Playing Casino War with the universe

With all of the problems the Large Hadron Collider has had, a pair of physicists are mulling the possibility that nature itself is conspiring against it. It’s possible, they say, that the potential creation of a Higgs boson particle is so abhorrent that “ripples through time” are preventing the machine from operating as it’s supposed to. The test, they suggest, might be a game of chance. From the NY Times:

Dr. Nielsen and Dr. Ninomiya have proposed a kind of test: that CERN engage in a game of chance, a “card-drawing” exercise using perhaps a random-number generator, in order to discern bad luck from the future. If the outcome was sufficiently unlikely, say drawing the one spade in a deck with 100 million hearts, the machine would either not run at all, or only at low energies unlikely to find the Higgs.Sure, it’s crazy, and CERN should not and is not about to mortgage its investment to a coin toss. The theory was greeted on some blogs with comparisons to Harry Potter. But craziness has a fine history in a physics that talks routinely about cats being dead and alive at the same time and about anti-gravity puffing out the universe.

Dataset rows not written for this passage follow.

(* ===== verification/Ceilings.v ===== *)
(** * What the core constraints bound

    The theorems on the constraint evaluator of semantics/semantics.go: the
    row ceiling is exact on integers, and an accepted list of daily time windows
    is ascending, disjoint and within one day. *)

From Stdlib Require Import Floats.SpecFloat.
From S2P Require Import Prelude GoStrings Regex GoFloat FloatInt Json Canonical Ids Values.
From S2P Require Import Bounds JsonText Grants Constraints.

(** ** Inverting the language of an expression *)

Lemma lang_Cat_inv r1 r2 s : lang (Cat r1 r2) s → ∃ s1 s2, s = s1 +:+ s2 ∧ lang r1 s1 ∧ lang r2 s2.
Proof. inversion 1; subst. eauto. Qed.

Lemma lang_Alt_inv r1 r2 s : lang (Alt r1 r2) s → lang r1 s ∨ lang r2 s.
Proof. inversion 1; subst; eauto. Qed.

Lemma lang_Chr_inv p s : lang (Chr p) s → ∃ c, s = String c "" ∧ p c = true.
Proof. inversion 1; subst. eauto. Qed.

Lemma lang_Eps_inv s : lang Eps s → s = "".
Proof. by inversion 1. Qed.

Ltac lang_inv :=
  repeat match goal with
  | H : lang (Cat _ _) _ |- _ => apply lang_Cat_inv in H as (? & ? & -> & ? & ?)
  | H : lang (Alt _ _) _ |- _ => apply lang_Alt_inv in H as [?|?]
  | H : lang (Chr _) _ |- _ => apply lang_Chr_inv in H as (? & -> & ?)
  | H : lang Eps _ |- _ => apply lang_Eps_inv in H as ->
  end.

Ltac range_facts :=
  repeat match goal with
  | H : in_range _ _ _ = true |- _ => unfold in_range in H; go_bool
  | H : is_digit _ = true |- _ => unfold is_digit in H
  | H : (_ <=? _) = true |- _ => apply Z.leb_le in H
  | H : Ascii.eqb _ _ = true |- _ => apply Ascii.eqb_eq in H; subst
  end.

#[local] Arguments Ascii.eqb : simpl never.

(** ** Times of day *)

(** A two-digit field: no separator, and its value. *)
Definition field (lo hi : Z) (s : string) : Prop := no_sep colon s ∧ lo <= digits_val 0 s <= hi.

Lemma digit_no_colon c : 48 <= code c <= 57 → Ascii.eqb colon c = false.
Proof. intros H. apply Ascii.eqb_neq. intros <-. change (code colon) with 58 in H. lia. Qed.

Definition hourRE : re :=
  Alt (Cat (Opt (Chr (in_range 48 49))) digit) (Cat (lit "2") (Chr (in_range 48 51))).
Definition sixtyRE : re := Cat (Chr (in_range 48 53)) digit.

Lemma hour_field s : lang hourRE s → field 0 23 s.
Proof.
  unfold hourRE, Opt, digit. simpl. intros H. lang_inv; range_facts; unfold field, no_sep, contains_char;
    simpl; rewrite ?digit_no_colon by (change (code "2") with 50; lia);
    (split; [done|]); change (code "2") with 50; lia.
Qed.

Lemma sixty_field s : lang sixtyRE s → field 0 59 s.
Proof.
  unfold sixtyRE, digit. intros H. lang_inv; range_facts; unfold field, no_sep, contains_char;
    simpl; rewrite ?digit_no_colon by lia; split; [done|]. lia.
Qed.

(** The shape of a time of day. *)
Lemma timeOfDay_parts t :
  matches timeOfDayRE t = true →
  ∃ h m, field 0 23 h ∧ field 0 59 m ∧
    (Split colon t = [h; m] ∨ ∃ s, field 0 59 s ∧ Split colon t = [h; m; s]).
Proof.
  rewrite matches_lang. unfold timeOfDayRE. cbv zeta. intros H.
  apply lang_Cat_inv in H as (h & r & -> & Hh%hour_field & H).
  apply lang_Cat_inv in H as (c & r' & -> & Hc & H). apply lang_Chr_inv in Hc as (c' & -> & <-%Ascii.eqb_eq).
  apply lang_Cat_inv in H as (m1 & r1 & -> & Hm1 & H). apply lang_Cat_inv in H as (m2 & r2 & -> & Hm2 & H).
  assert (lang sixtyRE (m1 +:+ m2)) as Hm%sixty_field by (by constructor).
  exists h, (m1 +:+ m2). split_and!; [done..|]. rewrite (str_app_assoc m1 m2 r2).
  change (h +:+ ":" +:+ (m1 +:+ m2) +:+ r2) with (h +:+ String colon ((m1 +:+ m2) +:+ r2)).
  rewrite Split_app by apply Hh. apply lang_Alt_inv in H as [H|H].
  - right. apply lang_Cat_inv in H as (c & s & -> & Hc & H). apply lang_Chr_inv in Hc as (c' & -> & <-%Ascii.eqb_eq).
    exists s. assert (field 0 59 s) as Hs by (by apply sixty_field). split; [done|].
    change (":" +:+ s) with (String colon s). rewrite Split_app by apply Hm. by rewrite Split_single by apply Hs.
  - left. apply lang_Eps_inv in H as ->. rewrite str_app_nil. by rewrite Split_single by apply Hm.
Qed.

Lemma secondsOfDay_range t : matches timeOfDayRE t = true → 0 <= secondsOfDay t < 86400.
Proof.
  intros (h & m & [_ Hh] & [_ Hm] & H)%timeOfDay_parts. unfold secondsOfDay.
  destruct H as [->|(s & [_ Hs] & ->)]; simpl; unfold nth_part; simpl; lia.
Qed.

Lemma end_sod_range t : matches timeOfDayRE t = true → 0 <= end_sod t <= 86400.
Proof.
  intros H%secondsOfDay_range. unfold end_sod. destruct (String.eqb t "00:00"); lia.
Qed.

(** ** Time windows *)

(** The seconds of day a segment denotes, from its two members. *)
Definition window_of (s : gomap jtext) : option (Z * Z) :=
  match mget "start" s ≫= into_string, mget "end" s ≫= into_string with
  | Some start, Some end_ => Some (secondsOfDay start, end_sod end_)
  | _, _ => None
  end.

Definition windows_of (raw : string) : option (list (Z * Z)) :=
  j ← read_document (TrimSpace raw); segs ← into_list into_raw_map j; mapM window_of segs.

(** Windows in ascending order, each non-empty and inside the day, none
    starting before the previous one has ended. *)
Fixpoint ascending (from : Z) (ws : list (Z * Z)) : Prop :=
  match ws with
  | [] => True
  | (a, b) :: rest => from <= a ∧ a < b ∧ b <= 86400 ∧ ascending b rest
  end.

Lemma valid_segments_ascending segs : ∀ prevEnd,
  valid_segments prevEnd segs = true →
  ∃ ws, mapM window_of segs = Some ws ∧ length ws = length segs ∧ ascending (Z.max prevEnd 0) ws.
Proof.
  induction segs as [|s segs IH]; intros prevEnd H; [by exists []|].
  cbn [valid_segments] in H. apply andb_true_iff in H as [_ H].
  destruct (mget "start" s) as [sr|] eqn:Es; [|done]. destruct (mget "end" s) as [er|] eqn:Ee; [|done].
  destruct (into_string sr) as [st|] eqn:Est; [|done]. destruct (into_string er) as [en|] eqn:Een; [|done].
  go_bool. rename H into Hst, H4 into Hen, H0 into Hlt. apply Z.leb_gt in Hlt.
  assert (window_of s = Some (secondsOfDay st, end_sod en)) as Hw.
  { unfold window_of. rewrite Es, Ee. simpl. by rewrite Est, Een. }
  destruct (IH (end_sod en)) as (ws & Hws & Hlen & Ha); [done|].
  exists ((secondsOfDay st, end_sod en) :: ws). simpl. rewrite Hw. simpl. rewrite Hws. simpl.
  apply secondsOfDay_range in Hst. pose proof (end_sod_range _ Hen).
  split_and!; [done|by f_equal| |lia|lia|].
  - destruct (Z.leb_spec 0 prevEnd), (Z.ltb_spec (secondsOfDay st) prevEnd); simpl in *; done || lia.
  - by replace (Z.max (end_sod en) 0) with (end_sod en) in Ha by lia.
Qed.

(** An accepted [time:window] list denotes between one and 32 windows that
    lie inside one day, are non-empty, ascend and do not overlap, so every
    instant of a day belongs to at most one of them. *)
Lemma validTimeWindowJSON_windows raw :
  validTimeWindowJSON raw = true →
  ∃ ws, windows_of raw = Some ws ∧ (1 <= length ws <= 32)%nat ∧ ascending 0 ws.
Proof.
  unfold validTimeWindowJSON, windows_of. intros H. apply andb_true_iff in H as [_ H].
  destruct (read_document (TrimSpace raw)) as [j|]; [|done]. simpl in *.
  destruct (into_list into_raw_map j) as [segs|]; [|done]. simpl. go_bool.
  destruct (valid_segments_ascending segs (-1)) as (ws & Hws & Hlen & Ha); [done|].
  exists ws. split; [done|]. split; [|done]. rewrite Hlen. apply Nat.leb_le in H1.
  unfold maxTimeWindows in H1. destruct segs; [done|]. simpl in *. lia.
Qed.

(** ** The row ceiling *)

Lemma take_digits_all s : str_forallb is_digit s = true → take_digits s = (s, EmptyString).
Proof.
  induction s as [|c s IH]; [done|]. simpl. intros H. go_bool. rewrite H. by rewrite IH.
Qed.

Lemma digit_not_sign c : is_digit c = true → c ≠ "-"%char ∧ c ≠ "+"%char.
Proof. intros H. split; intros ->; vm_compute in H; done. Qed.

Lemma strict_digits s :
  isStrictJSONInteger s = true →
  ∃ c s', s = String c s' ∧ str_forallb is_digit s = true ∧ is_digit c = true.
Proof.
  unfold isStrictJSONInteger. destruct s as [|c s]; [done|]. intros H. go_bool. exists c, s.
  split_and!; [done..|]. simpl in H0. by go_bool.
Qed.

(** Match on the sign character of a literal that starts with a digit. *)
Lemma sign_match {A} (c : ascii) (s : string) (f g : string → A) (h : A) :
  is_digit c = true →
  match String c s with String "-" t => f t | String "+" t => g t | _ => h end%char = h.
Proof. intros H. destruct c as [[] [] [] [] [] [] [] []]; vm_compute in H; done. Qed.

Lemma read_decimal_digits s :
  isStrictJSONInteger s = true → read_decimal s = Some (Decimal false (digits_val 0 s) 0).
Proof.
  intros (c & s' & -> & Hall & Hc)%strict_digits. unfold read_decimal.
  rewrite (sign_match c s' (λ t, (true, t)) (λ t, (false, t)) (false, String c s') Hc).
  rewrite take_digits_all by done. simpl. by rewrite str_app_nil.
Qed.

Lemma digits_val_nonneg s acc : 0 <= acc → str_forallb is_digit s = true → 0 <= digits_val acc s.
Proof.
  revert acc. induction s as [|c s IH]; intros acc Ha H; [done|]. simpl in *. go_bool.
  apply IH; [|done]. unfold is_digit, in_range in H. go_bool. apply Z.leb_le in H, H1. lia.
Qed.

Lemma Atoi_digits s :
  isStrictJSONInteger s = true → digits_val 0 s <= max_int64 → Atoi s = (digits_val 0 s, true).
Proof.
  intros (c & s' & -> & Hall & Hc)%strict_digits Hmax. unfold Atoi.
  rewrite (sign_match c s' (λ t, (true, t)) (λ t, (false, t)) (false, String c s') Hc).
  pose proof (digits_val_nonneg _ 0 ltac:(lia) Hall) as Hnn. rewrite Hall.
  replace (String.eqb (String c s') "") with false by done. cbn [orb negb].
  destruct (Z.ltb_spec (digits_val 0 (String c s')) min_int64); [unfold min_int64 in *; lia|].
  destruct (Z.ltb_spec max_int64 (digits_val 0 (String c s'))); [lia|]. done.
Qed.

(** A valid row ceiling and the integer it states. *)
Definition max_rows_ceiling (c : string) : option Z :=
  match Split colon c with
  | [s; t; lit] =>
      if String.eqb (s +:+ ":" +:+ t) reservedMaxRows && String.eqb t "max_rows" then Some (digits_val 0 lit) else None
  | _ => None
  end.

Lemma max_rows_literal lit :
  isStrictJSONInteger lit = true → exceedsIJSONIntegerBound lit = false →
  0 <= digits_val 0 lit <= ijsonMaxInteger.
Proof.
  intros Hs He. unfold exceedsIJSONIntegerBound in He. rewrite read_decimal_digits in He by done.
  apply strict_digits in Hs as (? & ? & _ & Hall & _). pose proof (digits_val_nonneg _ 0 ltac:(lia) Hall).
  cbn [d_mant d_exp] in He. destruct (Z.eqb_spec (digits_val 0 lit) 0) as [->|]; [done|].
  cbn [Z.leb Z.compare] in He. apply orb_false_iff in He as [_ He]. rewrite Z.pow_0_r, Z.mul_1_r in He.
  apply Z.ltb_ge in He. done.
Qed.

(** The numeric carriers of an integer. *)
Inductive carries (z : Z) : any → Prop :=
  | carries_float : carries z (AFloat (of_Z z))
  | carries_float32 : carries z (AFloat32 (of_Z z))
  | carries_int k : carries z (AInt k z).

Lemma carries_numeric z v : carries z v → numericValue v = Some (of_Z z).
Proof. by destruct 1. Qed.

(** The row ceiling is exact.  A well-formed [max_rows:N] constraint has
    [0 <= N <= 2^53-1], and it accepts a request for [z] rows, in whichever
    number type the value arrives, exactly when [0 <= z <= N]; a request without
    a row count is refused. *)
Lemma max_rows_exact c n op :
  ValidateConstraint c = None → max_rows_ceiling c = Some n →
  0 <= n <= ijsonMaxInteger ∧
  (mget "max_rows" (entries (op_params op)) = None → CheckConstraint c op = Some violated) ∧
  ∀ v z, mget "max_rows" (entries (op_params op)) = Some v → carries z v → exact_int z →
    CheckConstraint c op = None ↔ 0 <= z <= n.
Proof.
  unfold max_rows_ceiling, ValidateConstraint, CheckConstraint.
  destruct (Split colon c) as [|s [|t [|lit [|]]]]; try done. cbn [length].
  destruct (_ && _) eqn:Et; [|done]. apply andb_true_iff in Et as [Eid%String.eqb_eq Et%String.eqb_eq].
  unfold identity_of, nth_part. simpl (default _ _). subst t. intros Hv [= <-].
  rewrite !check_seq_None, !guard_None in Hv. destruct Hv as (_ & Hr & Hv).
  simpl (String.eqb "max_rows" "max_rows") in *. cbv iota in Hv.
  rewrite check_seq_None, !guard_None in Hv. destruct Hv as [Hs He]. apply orb_false_iff in Hs as [_ Hs].
  apply negb_false_iff in Hs, Hr. pose proof (max_rows_literal lit Hs He) as Hn.
  assert (exact_int (digits_val 0 lit)) as Hx by (unfold exact_int, ijsonMaxInteger in *; lia).
  rewrite Hr, Hs. change (3 <? 3)%nat with false. cbn [negb orb Nat.eqb].
  rewrite Atoi_digits by (done || (unfold ijsonMaxInteger, max_int64 in *; lia)). cbn [fst].
  split; [done|]. split; [by intros ->|]. intros v z Hg Hc Hz. rewrite Hg.
  rewrite (carries_numeric _ _ Hc). rewrite check_seq_None, !guard_None.
  pose proof (of_Z_finite z Hz) as Hf. unfold isFinite in Hf. apply andb_true_iff in Hf as [Hf1%negb_true_iff Hf2%negb_true_iff]. rewrite Hf1, Hf2.
  rewrite Trunc_of_Z, feq_refl by done. change fzero with (of_Z 0).
  rewrite fgt_flip, !of_Z_lt by (done || (unfold exact_int; lia)). cbn [orb negb]. lia.
Qed.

As Niels Bohr, Dr. Nielsen’s late countryman and one of the founders of quantum theory, once told a colleague: “We are all agreed that your theory is crazy. The question that divides us is whether it is crazy enough to have a chance of being correct.”

via Essay – The Collider, the Particle and a Theory About Fate –

This doesn’t have anything at all to do with casinos, but it does remind us of the integral role that chance plays in the universe. What Neilsen and Ninomiya have proposed is the intellectual equivalent of getting several bad beats, then wondering if the game is rigged. Using a game of chance to test this theory sounds absurd, but at the quantum level our ideas of “common sense” are anything but.